[[ Data extracts, beginning ]]

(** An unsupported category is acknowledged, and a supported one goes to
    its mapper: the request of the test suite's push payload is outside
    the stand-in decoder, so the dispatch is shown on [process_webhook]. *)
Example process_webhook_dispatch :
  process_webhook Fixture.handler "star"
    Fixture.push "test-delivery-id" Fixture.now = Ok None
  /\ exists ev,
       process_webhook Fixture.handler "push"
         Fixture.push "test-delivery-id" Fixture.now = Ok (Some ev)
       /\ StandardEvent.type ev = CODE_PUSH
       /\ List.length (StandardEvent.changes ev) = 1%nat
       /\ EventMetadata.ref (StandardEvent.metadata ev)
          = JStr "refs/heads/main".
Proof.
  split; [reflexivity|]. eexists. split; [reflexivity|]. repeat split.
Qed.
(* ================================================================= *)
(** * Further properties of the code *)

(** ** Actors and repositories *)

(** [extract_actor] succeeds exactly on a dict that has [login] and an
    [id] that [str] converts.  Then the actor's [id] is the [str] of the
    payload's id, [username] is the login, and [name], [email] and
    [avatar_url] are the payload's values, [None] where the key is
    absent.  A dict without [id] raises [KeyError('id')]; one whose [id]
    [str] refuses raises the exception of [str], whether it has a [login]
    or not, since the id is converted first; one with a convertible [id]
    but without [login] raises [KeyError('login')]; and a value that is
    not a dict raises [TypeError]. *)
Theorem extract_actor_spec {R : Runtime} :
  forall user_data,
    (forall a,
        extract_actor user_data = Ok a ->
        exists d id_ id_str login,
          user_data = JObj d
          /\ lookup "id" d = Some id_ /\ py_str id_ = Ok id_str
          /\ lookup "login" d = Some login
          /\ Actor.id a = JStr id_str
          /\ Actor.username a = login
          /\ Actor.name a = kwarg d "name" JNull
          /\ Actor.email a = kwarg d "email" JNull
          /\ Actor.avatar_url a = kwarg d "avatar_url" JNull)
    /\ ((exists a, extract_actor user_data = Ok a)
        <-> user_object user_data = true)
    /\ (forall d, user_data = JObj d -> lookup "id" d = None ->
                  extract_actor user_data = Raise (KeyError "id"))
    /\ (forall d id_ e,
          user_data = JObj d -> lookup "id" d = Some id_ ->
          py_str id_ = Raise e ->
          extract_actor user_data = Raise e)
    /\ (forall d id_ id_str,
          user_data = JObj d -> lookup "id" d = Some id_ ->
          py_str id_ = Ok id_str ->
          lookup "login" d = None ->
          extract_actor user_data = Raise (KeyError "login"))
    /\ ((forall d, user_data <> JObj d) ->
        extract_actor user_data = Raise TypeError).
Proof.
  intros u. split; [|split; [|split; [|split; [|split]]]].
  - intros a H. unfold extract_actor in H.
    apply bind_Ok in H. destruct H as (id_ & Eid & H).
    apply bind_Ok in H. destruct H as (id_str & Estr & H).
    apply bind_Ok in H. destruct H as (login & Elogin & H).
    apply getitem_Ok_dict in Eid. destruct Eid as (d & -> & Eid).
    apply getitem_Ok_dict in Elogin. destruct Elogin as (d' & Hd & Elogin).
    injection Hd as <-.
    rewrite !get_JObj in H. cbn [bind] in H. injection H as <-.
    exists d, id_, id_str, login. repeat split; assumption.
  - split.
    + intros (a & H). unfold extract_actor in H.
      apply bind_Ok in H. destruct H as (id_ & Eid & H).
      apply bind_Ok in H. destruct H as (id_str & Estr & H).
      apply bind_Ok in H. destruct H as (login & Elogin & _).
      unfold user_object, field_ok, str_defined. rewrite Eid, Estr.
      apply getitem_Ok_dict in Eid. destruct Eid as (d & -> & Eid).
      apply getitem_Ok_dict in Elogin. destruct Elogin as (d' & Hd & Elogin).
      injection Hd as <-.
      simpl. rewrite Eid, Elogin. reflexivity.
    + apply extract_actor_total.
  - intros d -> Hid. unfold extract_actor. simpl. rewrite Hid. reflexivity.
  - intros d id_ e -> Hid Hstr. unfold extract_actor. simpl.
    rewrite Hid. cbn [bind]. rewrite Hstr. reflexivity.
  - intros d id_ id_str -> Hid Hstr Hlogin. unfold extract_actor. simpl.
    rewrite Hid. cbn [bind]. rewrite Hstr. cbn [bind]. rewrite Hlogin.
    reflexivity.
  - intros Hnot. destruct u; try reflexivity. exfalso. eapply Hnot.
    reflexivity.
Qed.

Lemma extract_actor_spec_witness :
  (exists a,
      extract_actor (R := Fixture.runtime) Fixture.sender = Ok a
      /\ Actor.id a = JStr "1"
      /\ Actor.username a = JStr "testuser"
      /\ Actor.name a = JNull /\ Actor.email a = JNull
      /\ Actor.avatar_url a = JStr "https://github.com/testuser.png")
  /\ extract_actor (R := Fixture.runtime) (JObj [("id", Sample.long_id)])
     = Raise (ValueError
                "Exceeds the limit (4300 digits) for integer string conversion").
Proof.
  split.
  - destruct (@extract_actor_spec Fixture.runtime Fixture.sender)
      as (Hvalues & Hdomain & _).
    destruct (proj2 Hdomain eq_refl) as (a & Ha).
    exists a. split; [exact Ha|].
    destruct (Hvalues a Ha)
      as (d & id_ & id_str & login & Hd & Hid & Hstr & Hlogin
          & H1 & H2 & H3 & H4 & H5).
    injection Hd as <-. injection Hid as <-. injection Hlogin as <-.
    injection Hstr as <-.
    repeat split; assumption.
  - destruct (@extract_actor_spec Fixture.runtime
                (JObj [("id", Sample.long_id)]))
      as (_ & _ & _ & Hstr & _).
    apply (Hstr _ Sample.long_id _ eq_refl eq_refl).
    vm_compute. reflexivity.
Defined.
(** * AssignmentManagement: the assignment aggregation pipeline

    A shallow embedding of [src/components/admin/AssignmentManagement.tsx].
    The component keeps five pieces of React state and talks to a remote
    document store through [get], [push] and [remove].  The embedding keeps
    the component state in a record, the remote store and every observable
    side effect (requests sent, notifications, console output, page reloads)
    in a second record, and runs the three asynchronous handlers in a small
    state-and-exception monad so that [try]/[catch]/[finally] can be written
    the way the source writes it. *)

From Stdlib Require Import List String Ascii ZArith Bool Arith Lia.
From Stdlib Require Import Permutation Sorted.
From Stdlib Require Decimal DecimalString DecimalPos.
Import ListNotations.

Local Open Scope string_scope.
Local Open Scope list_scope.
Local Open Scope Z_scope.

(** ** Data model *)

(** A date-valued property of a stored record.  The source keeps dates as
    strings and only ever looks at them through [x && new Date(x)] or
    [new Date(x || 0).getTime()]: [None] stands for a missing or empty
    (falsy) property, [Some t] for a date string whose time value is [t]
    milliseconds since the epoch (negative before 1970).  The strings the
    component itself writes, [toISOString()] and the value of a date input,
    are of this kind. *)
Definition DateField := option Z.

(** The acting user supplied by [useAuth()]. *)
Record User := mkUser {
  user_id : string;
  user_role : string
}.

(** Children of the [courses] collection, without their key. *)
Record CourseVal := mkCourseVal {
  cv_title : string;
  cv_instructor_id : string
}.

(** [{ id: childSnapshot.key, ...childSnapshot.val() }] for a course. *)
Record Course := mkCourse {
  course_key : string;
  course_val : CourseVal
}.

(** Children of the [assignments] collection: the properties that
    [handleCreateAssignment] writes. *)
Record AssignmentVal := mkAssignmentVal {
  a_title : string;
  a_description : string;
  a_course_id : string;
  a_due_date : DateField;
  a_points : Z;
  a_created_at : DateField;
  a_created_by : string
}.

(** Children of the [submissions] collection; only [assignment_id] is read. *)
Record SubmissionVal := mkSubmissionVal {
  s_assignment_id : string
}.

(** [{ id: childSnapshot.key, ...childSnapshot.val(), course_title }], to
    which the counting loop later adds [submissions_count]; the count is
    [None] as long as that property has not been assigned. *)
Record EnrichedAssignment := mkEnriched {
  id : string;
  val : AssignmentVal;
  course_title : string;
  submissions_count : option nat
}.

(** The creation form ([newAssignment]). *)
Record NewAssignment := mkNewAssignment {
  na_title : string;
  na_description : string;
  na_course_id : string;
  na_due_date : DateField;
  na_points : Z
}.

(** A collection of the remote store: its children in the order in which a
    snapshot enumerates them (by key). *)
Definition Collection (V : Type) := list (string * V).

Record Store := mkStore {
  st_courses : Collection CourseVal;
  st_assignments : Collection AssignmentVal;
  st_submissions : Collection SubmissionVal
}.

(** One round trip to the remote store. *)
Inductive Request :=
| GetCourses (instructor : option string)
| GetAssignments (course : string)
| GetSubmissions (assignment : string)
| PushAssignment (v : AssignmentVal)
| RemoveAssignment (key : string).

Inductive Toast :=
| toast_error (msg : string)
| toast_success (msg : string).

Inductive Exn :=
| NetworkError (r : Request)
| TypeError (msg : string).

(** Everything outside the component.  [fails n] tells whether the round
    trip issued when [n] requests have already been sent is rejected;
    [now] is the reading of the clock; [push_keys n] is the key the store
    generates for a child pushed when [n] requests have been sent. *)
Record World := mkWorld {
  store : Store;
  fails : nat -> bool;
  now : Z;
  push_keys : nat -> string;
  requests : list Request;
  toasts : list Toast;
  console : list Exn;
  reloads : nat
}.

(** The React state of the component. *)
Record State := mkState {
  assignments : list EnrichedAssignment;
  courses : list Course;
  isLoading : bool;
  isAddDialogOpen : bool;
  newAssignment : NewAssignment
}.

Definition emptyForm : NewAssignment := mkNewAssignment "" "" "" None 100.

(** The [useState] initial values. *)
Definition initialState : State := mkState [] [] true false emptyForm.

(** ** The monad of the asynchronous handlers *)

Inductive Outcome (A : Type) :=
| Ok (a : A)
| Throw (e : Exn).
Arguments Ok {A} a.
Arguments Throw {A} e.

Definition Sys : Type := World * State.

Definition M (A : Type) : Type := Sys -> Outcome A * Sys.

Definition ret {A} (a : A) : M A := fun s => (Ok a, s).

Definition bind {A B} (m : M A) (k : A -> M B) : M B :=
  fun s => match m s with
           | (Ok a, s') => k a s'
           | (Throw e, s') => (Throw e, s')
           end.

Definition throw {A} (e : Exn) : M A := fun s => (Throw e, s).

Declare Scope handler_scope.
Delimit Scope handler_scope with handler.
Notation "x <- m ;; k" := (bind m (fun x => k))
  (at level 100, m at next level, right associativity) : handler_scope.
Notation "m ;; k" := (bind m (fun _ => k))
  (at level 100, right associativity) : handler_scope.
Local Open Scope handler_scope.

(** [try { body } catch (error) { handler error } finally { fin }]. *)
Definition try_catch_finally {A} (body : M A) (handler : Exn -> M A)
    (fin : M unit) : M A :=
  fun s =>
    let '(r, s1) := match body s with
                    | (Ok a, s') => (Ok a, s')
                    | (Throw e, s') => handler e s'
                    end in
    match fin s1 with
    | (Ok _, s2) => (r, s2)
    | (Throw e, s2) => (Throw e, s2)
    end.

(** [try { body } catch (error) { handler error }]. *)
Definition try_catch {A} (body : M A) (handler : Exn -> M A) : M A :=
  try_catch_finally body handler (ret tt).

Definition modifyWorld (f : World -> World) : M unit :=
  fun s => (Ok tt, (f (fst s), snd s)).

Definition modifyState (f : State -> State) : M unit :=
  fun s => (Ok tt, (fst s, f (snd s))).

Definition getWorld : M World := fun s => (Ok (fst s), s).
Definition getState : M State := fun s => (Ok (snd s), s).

[[ Data extracts, end ]]

Quote only the stretch of lines that starts the data above and ends with the line containing "Ok (Some ev)", both included.

(** An unsupported category is acknowledged, and a supported one goes to
    its mapper: the request of the test suite's push payload is outside
    the stand-in decoder, so the dispatch is shown on [process_webhook]. *)
Example process_webhook_dispatch :
  process_webhook Fixture.handler "star"
    Fixture.push "test-delivery-id" Fixture.now = Ok None
  /\ exists ev,
       process_webhook Fixture.handler "push"
         Fixture.push "test-delivery-id" Fixture.now = Ok (Some ev)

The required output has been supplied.